America loves its national parks–maybe too much. On Memorial Day weekend, Zion National Park saw more than 30,000 visitors in a single day, Utah’s Deseret News reported. Many folks waited 90 minutes for shuttle rides, only to be crammed into ones carrying about 30 more people than their 68-person capacity.
If you want to venture into the great outdoors this summer and enjoy breathtaking public land, but don’t want to add to (or experience) the national park clamor, I highly recommend visiting a national forest instead. Here’s why.
For more than 100 parks managed by the National Park Service, including popular ones like Yellowstone and Rocky Mountain National Park, you must pay an entry fee, except on “fee-free days.”
This year has four such days. The first two were on Martin Luther King, Jr. Day and the first day of National Park Week, April 21 to 29.
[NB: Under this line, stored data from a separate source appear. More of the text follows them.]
Lemma delete_all_lookup (g : gmap (NodeId * string) Z) p p' c' l :
  foldr (λ c g, delete (p, c) g) g l !! (p', c')
  = if decide (p' = p ∧ c' ∈ l) then None else g !! (p', c').
Proof.
  induction l as [|c l IH]; simpl.
  - rewrite decide_False; [done|]. set_solver.
  - destruct (decide ((p, c) = (p', c'))) as [Heq|Hne].
    + simplify_eq. rewrite lookup_delete_eq, decide_True; [done|]. set_solver.
    + rewrite lookup_delete_ne, IH by done. repeat case_decide; try done; set_solver.
Qed.

Lemma init_inv : share_inv CapabilityShare.__init__.
Proof. split; unfold holds; simpl; intros; simplify_map_eq; naive_solver. Qed.

(** ** What each operation does to one pair *)

(** [allow] gives a new grant. *)
Definition grants_anew (o : share_op) (s : share) (p : NodeId) (c : string) : Prop :=
  o = SAllow p c ∧ is_ok (validate_capability_id c) = true ∧ is_Some (_handlers s !! c) ∧
  ¬ holds s p c.

Lemma holds_default s p c : holds s p c ↔ c ∈ default ∅ (_allowed s !! p).
Proof.
  unfold holds. destruct (_allowed s !! p) as [al|]; simpl; [|set_solver].
  split; [intros (x & ? & ?); by simplify_eq|eauto].
Qed.

#[export] Instance holds_dec s p c : Decision (holds s p c).
Proof. refine (cast_if (decide (c ∈ default ∅ (_allowed s !! p)))); by rewrite holds_default. Defined.

Ltac plain := split; [by auto|by intros [[? _]|(? & _)]].
Ltac not_this := by intros (? & ? & _).

Lemma run_allowed o s p c : share_inv s →
  c ∈ default ∅ (_allowed (share_run o s) !! p) ↔
  (c ∈ default ∅ (_allowed s !! p) ∧ withdraws o p c = false) ∨ grants_anew o s p c.
Proof.
  intros Hi. unfold grants_anew, share_run. rewrite holds_default.
  destruct o as [c' h|p' c'|p' c'|p'|]; simpl.
  - unfold register. repeat case_match; simpl; plain.
  - unfold allow. destruct (validate_capability_id c') as [u|e] eqn:Hv; simpl.
    2:{ split; [auto|]. intros [[? _]|(? & Hok & _)]; [done|]. simplify_eq. by rewrite Hv in Hok. }
    destruct (_handlers s !! c') as [h|] eqn:Hh; simpl.
    2:{ split; [auto|]. intros [[? _]|(? & _ & [? Hs] & _)]; [done|]. simplify_eq. }
    case_decide as Hin; simpl.
    { split; [auto|]. intros [[? _]|(? & _ & _ & Hn)]; [done|]. by simplify_eq. }
    destruct (decide (p = p')) as [->|Hp].
    + rewrite lookup_insert_eq. simpl. rewrite elem_of_union, elem_of_singleton. split.
      * intros [?| ->]; [auto|]. right. rewrite Hv. by eauto.
      * intros [[? _]|(? & _)]; [auto|]. simplify_eq. auto.
    + rewrite lookup_insert_ne by done. split; [auto|]. intros [[? _]|(? & _)]; [done|]. simplify_eq.
  - unfold revoke. destruct (validate_capability_id c') as [u|e] eqn:Hv; simpl.
    2:{ rewrite bool_decide_eq_false_2; [plain|]. intros (_ & <- & Hok). by rewrite Hv in Hok. }
    destruct (_allowed s !! p') as [al|] eqn:Ha; simpl.
    + destruct (decide (p = p')) as [->|Hp].
      * rewrite Ha. simpl. destruct (decide (c = c')) as [->|Hc].
        { rewrite bool_decide_eq_true_2 by (by rewrite Hv).
          case_decide; rewrite ?lookup_delete_eq, ?lookup_insert_eq; simpl; set_solver. }
        rewrite bool_decide_eq_false_2 by not_this.
        case_decide; rewrite ?lookup_delete_eq, ?lookup_insert_eq; simpl; set_solver.
      * rewrite bool_decide_eq_false_2 by not_this.
        case_decide; rewrite ?lookup_delete_ne, ?lookup_insert_ne by done; plain.
    + case_bool_decide as Hw; [|plain]. destruct Hw as (-> & -> & _).
      rewrite Ha. simpl. set_solver.
  - unfold revoke_peer. destruct (_allowed s !! p') as [al|] eqn:Ha; simpl.
    + destruct (decide (p = p')) as [->|Hp].
      * rewrite lookup_delete_eq, bool_decide_eq_true_2 by done. simpl. set_solver.
      * rewrite lookup_delete_ne, bool_decide_eq_false_2 by done. plain.
    + case_bool_decide; subst; [|plain]. rewrite Ha. simpl. set_solver.
  - rewrite lookup_empty. simpl. set_solver.
Qed.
The remaining two of 2018 will be on National Public Lands Day, Sept. 22, and Veterans Day, Nov. 11. However, it’s likely that many of the parks will be inundated with visitors on these freebie days.
Every other day, the fee you must pay for these parks varies depending on how you enter and how long you stay. For instance, Rocky Mountain National Park’s rates (as of June 1) are $25 for a day pass, $35 for a seven-day vehicle pass and $70 for an annual pass.
On the other hand, you can enter many national forests free of charge for day activities like hiking. In 2013, I went on a hiking trip in the Black Hills National Forest in South Dakota and Wyoming. None of the trails I hiked required a visitor’s fee.
There was one area I visited there–the Black Elk Wilderness–where permits and registration were required, but those were free and conveniently located at the trailhead. Also, parking was free at the trailheads I used.
The National Park Service also manages parks that do not have entrance fees, but there are plenty of other reasons to consider choosing a national forest getaway instead.
I’m happy to share that during my Black Hills trip, the largest number of other hikers my dad and I saw at one time was about five people, all in the same group.
While I wouldn’t have minded sharing the trail with more people, that’s certainly a stark contrast to the way many national parks are busting at the seams with visitors.
In most parks managed by the National Park Service, pets are not allowed on trails or in wilderness areas. Service animals for handlers with disabilities are an exception.
However, national forests allow pet dogs. In developed recreation areas, such as campgrounds, and certain interpretative trails, they have to be on a leash. But for the other trails, you’re free to let your dog run off-leash as long as they respond well to voice commands.
This was a big perk for me, because I have a well-trained golden retriever. We all enjoyed her being able to run, play and explore the trails off leash.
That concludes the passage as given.